Collected data entries
(** Where a pair of the proposed row comes from. *)
Lemma row_elem c a : (c, a) ∈ proposedRow s w plan id now <->
  c = IDColumn s /\ a = enc (VID (Some (NewID id))) \/ (exists g raw, (g, raw) ∈ v /\ columnOfGo g = Some c /\ created g raw = Some a) \/
  c ∈ insertNowColumns s /\ a = enc (timeValue now).
Proof using ok v_keys v_managed Hplan.
  destruct (pd_stamps _ _ _ _ _ Hplan) as (Es1&Es2&_). unfold proposedRow. rewrite (pd_bound _ _ _ _ _ Hplan), (pd_insertOnly _ _ _ _ _ Hplan), Es1, Es2.
  rewrite elem_of_cons, !elem_of_app, !proposedStamps_elem, !list_elem_of_fmap. split.
  - intros [[= -> ->]|[([c' x]&[= -> ->]&(g&raw&Hin&Hs&Hcol)%bound_elem)|[([c' x]&[= -> ->]&(g&raw&Hin&Hs&Hcol)%bound_elem)|
      [(cl&(g&raw&op&k&c'&Hin&Hs&Hk&Hcol&->)%(claims_elem _ _ _ (pd_c1 _ _ _ _ _ Hplan))&<-&->)|
       [(cl&(g&raw&op&k&c'&Hin&Hs&Hk&Hcol&->)%(claims_elem _ _ _ (pd_c2 _ _ _ _ _ Hplan))&<-&->)|(c'&[= -> ->]&Hin)]]]]]; [by left| | | | |by right; right];
      right; left; exists g, raw; unfold created; rewrite Hs, ?Hk; done.
  - intros [[-> ->]|[(g&raw&Hin&Hcol&Hcr)|[Hin ->]]]; [by left| |right; right; right; right; right; by exists c]. right. unfold created in Hcr.
    destruct (slotOf raw) as [h [x|op|]] eqn:Hs; [|destruct (kindOf s g) as [k|] eqn:Hk; [|by destruct h]|by destruct h].
    + destruct h; [left|right; left|done]; injection Hcr as <-; exists (c, x); (split; [done|]); apply bound_elem; by exists g, raw.
    + destruct h; [do 2 right; left|do 3 right; left|done]; injection Hcr as <-; exists (mkClaim c op (isCounter k)); (split; [|done]);
        [apply (claims_elem _ _ _ (pd_c1 _ _ _ _ _ Hplan))|apply (claims_elem _ _ _ (pd_c2 _ _ _ _ _ Hplan))]; by exists g, raw, op, k, c.
Qed.

(** Where an assignment of the conflict clause comes from. *)
Lemma sets_elem p : p ∈ conflictSets s w plan now <->
  (exists g raw x c, (g, raw) ∈ v /\ columnOfGo g = Some c /\ slotOf raw = (scopeBoth, DBind x) /\ c ∉ up_keyed plan /\ p = setNew c) \/
  (exists g raw op k c, (g, raw) ∈ v /\ columnOfGo g = Some c /\ slotOf raw = (scopeBoth, DStamp op) /\ kindOf s g = Some k /\ p = proposedSet (mkClaim c op (isCounter k))) \/
  (exists g raw x c, (g, raw) ∈ v /\ columnOfGo g = Some c /\ slotOf raw = (scopeUpdate, DBind x) /\ p = setArg (enc x) c) \/
  (exists g raw op k c, (g, raw) ∈ v /\ columnOfGo g = Some c /\ slotOf raw = (scopeUpdate, DStamp op) /\ kindOf s g = Some k /\ p = conflictSet (mkClaim c op (isCounter k))) \/
  (exists c, c ∈ updateNowColumns s /\ p = setNew c) \/ up_unarchive plan = true /\ p = setLit "NULL" (up_archivedCol plan).
Proof using ok v_keys v_managed Hplan.
  destruct (pd_stamps _ _ _ _ _ Hplan) as (Es1&_&Es3). unfold conflictSets. rewrite (pd_bound _ _ _ _ _ Hplan), (pd_updateOnly _ _ _ _ _ Hplan), Es1, Es3.
  rewrite !elem_of_app, proposedSets_elem, conflictSets_elem, !list_elem_of_fmap. repeat apply Morphisms_Prop.or_iff_morphism.
  - split.
    + intros (c&->&Hc). apply list_elem_of_In, filter_In in Hc as [Hc Hk]. apply list_elem_of_In, list_elem_of_fmap in Hc as ([c' x]&->&(g&raw&Hin&Hs&Hcol)%bound_elem).
      exists g, raw, x, c'. repeat split; try done. by apply negb_true_iff, bool_decide_eq_false in Hk.
    + intros (g&raw&x&c&Hin&Hcol&Hs&Hk&->). exists c. split; [done|]. apply list_elem_of_In, filter_In. split; [|by apply negb_true_iff, bool_decide_eq_false].
      apply list_elem_of_In, list_elem_of_fmap. exists (c, x). split; [done|]. apply bound_elem. by exists g, raw.
  - setoid_rewrite (claims_elem _ _ _ (pd_c1 _ _ _ _ _ Hplan)). naive_solver.
  - split; [intros ([c x]&->&(g&raw&Hin&Hs&Hcol)%bound_elem); by exists g, raw, x, c|]. intros (g&raw&x&c&Hin&Hcol&Hs&->). exists (c, x). split; [done|]. apply bound_elem. by exists g, raw.
  - setoid_rewrite (claims_elem _ _ _ (pd_c3 _ _ _ _ _ Hplan)). naive_solver.
  - naive_solver.
  - destruct (up_unarchive plan); [rewrite list_elem_of_singleton; naive_solver|]. split; [by intros ?%not_elem_of_nil|by intros [? _]].
Qed.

ASSIGNMENT ▸ Write the entries out once more, exactly, without dropping a line.

SOLUTION TO THE PROBLEM ▸
(** Where a pair of the proposed row comes from. *)
Lemma row_elem c a : (c, a) ∈ proposedRow s w plan id now <->
  c = IDColumn s /\ a = enc (VID (Some (NewID id))) \/ (exists g raw, (g, raw) ∈ v /\ columnOfGo g = Some c /\ created g raw = Some a) \/
  c ∈ insertNowColumns s /\ a = enc (timeValue now).
Proof using ok v_keys v_managed Hplan.
  destruct (pd_stamps _ _ _ _ _ Hplan) as (Es1&Es2&_). unfold proposedRow. rewrite (pd_bound _ _ _ _ _ Hplan), (pd_insertOnly _ _ _ _ _ Hplan), Es1, Es2.
  rewrite elem_of_cons, !elem_of_app, !proposedStamps_elem, !list_elem_of_fmap. split.
  - intros [[= -> ->]|[([c' x]&[= -> ->]&(g&raw&Hin&Hs&Hcol)%bound_elem)|[([c' x]&[= -> ->]&(g&raw&Hin&Hs&Hcol)%bound_elem)|
      [(cl&(g&raw&op&k&c'&Hin&Hs&Hk&Hcol&->)%(claims_elem _ _ _ (pd_c1 _ _ _ _ _ Hplan))&<-&->)|
       [(cl&(g&raw&op&k&c'&Hin&Hs&Hk&Hcol&->)%(claims_elem _ _ _ (pd_c2 _ _ _ _ _ Hplan))&<-&->)|(c'&[= -> ->]&Hin)]]]]]; [by left| | | | |by right; right];
      right; left; exists g, raw; unfold created; rewrite Hs, ?Hk; done.
  - intros [[-> ->]|[(g&raw&Hin&Hcol&Hcr)|[Hin ->]]]; [by left| |right; right; right; right; right; by exists c]. right. unfold created in Hcr.
    destruct (slotOf raw) as [h [x|op|]] eqn:Hs; [|destruct (kindOf s g) as [k|] eqn:Hk; [|by destruct h]|by destruct h].
    + destruct h; [left|right; left|done]; injection Hcr as <-; exists (c, x); (split; [done|]); apply bound_elem; by exists g, raw.
    + destruct h; [do 2 right; left|do 3 right; left|done]; injection Hcr as <-; exists (mkClaim c op (isCounter k)); (split; [|done]);
        [apply (claims_elem _ _ _ (pd_c1 _ _ _ _ _ Hplan))|apply (claims_elem _ _ _ (pd_c2 _ _ _ _ _ Hplan))]; by exists g, raw, op, k, c.
Qed.

(** Where an assignment of the conflict clause comes from. *)
Lemma sets_elem p : p ∈ conflictSets s w plan now <->
  (exists g raw x c, (g, raw) ∈ v /\ columnOfGo g = Some c /\ slotOf raw = (scopeBoth, DBind x) /\ c ∉ up_keyed plan /\ p = setNew c) \/
  (exists g raw op k c, (g, raw) ∈ v /\ columnOfGo g = Some c /\ slotOf raw = (scopeBoth, DStamp op) /\ kindOf s g = Some k /\ p = proposedSet (mkClaim c op (isCounter k))) \/
  (exists g raw x c, (g, raw) ∈ v /\ columnOfGo g = Some c /\ slotOf raw = (scopeUpdate, DBind x) /\ p = setArg (enc x) c) \/
  (exists g raw op k c, (g, raw) ∈ v /\ columnOfGo g = Some c /\ slotOf raw = (scopeUpdate, DStamp op) /\ kindOf s g = Some k /\ p = conflictSet (mkClaim c op (isCounter k))) \/
  (exists c, c ∈ updateNowColumns s /\ p = setNew c) \/ up_unarchive plan = true /\ p = setLit "NULL" (up_archivedCol plan).
Proof using ok v_keys v_managed Hplan.
  destruct (pd_stamps _ _ _ _ _ Hplan) as (Es1&_&Es3). unfold conflictSets. rewrite (pd_bound _ _ _ _ _ Hplan), (pd_updateOnly _ _ _ _ _ Hplan), Es1, Es3.
  rewrite !elem_of_app, proposedSets_elem, conflictSets_elem, !list_elem_of_fmap. repeat apply Morphisms_Prop.or_iff_morphism.
  - split.
    + intros (c&->&Hc). apply list_elem_of_In, filter_In in Hc as [Hc Hk]. apply list_elem_of_In, list_elem_of_fmap in Hc as ([c' x]&->&(g&raw&Hin&Hs&Hcol)%bound_elem).
      exists g, raw, x, c'. repeat split; try done. by apply negb_true_iff, bool_decide_eq_false in Hk.
    + intros (g&raw&x&c&Hin&Hcol&Hs&Hk&->). exists c. split; [done|]. apply list_elem_of_In, filter_In. split; [|by apply negb_true_iff, bool_decide_eq_false].
      apply list_elem_of_In, list_elem_of_fmap. exists (c, x). split; [done|]. apply bound_elem. by exists g, raw.
  - setoid_rewrite (claims_elem _ _ _ (pd_c1 _ _ _ _ _ Hplan)). naive_solver.
  - split; [intros ([c x]&->&(g&raw&Hin&Hs&Hcol)%bound_elem); by exists g, raw, x, c|]. intros (g&raw&x&c&Hin&Hcol&Hs&->). exists (c, x). split; [done|]. apply bound_elem. by exists g, raw.
  - setoid_rewrite (claims_elem _ _ _ (pd_c3 _ _ _ _ _ Hplan)). naive_solver.
  - naive_solver.
  - destruct (up_unarchive plan); [rewrite list_elem_of_singleton; naive_solver|]. split; [by intros ?%not_elem_of_nil|by intros [? _]].
Qed.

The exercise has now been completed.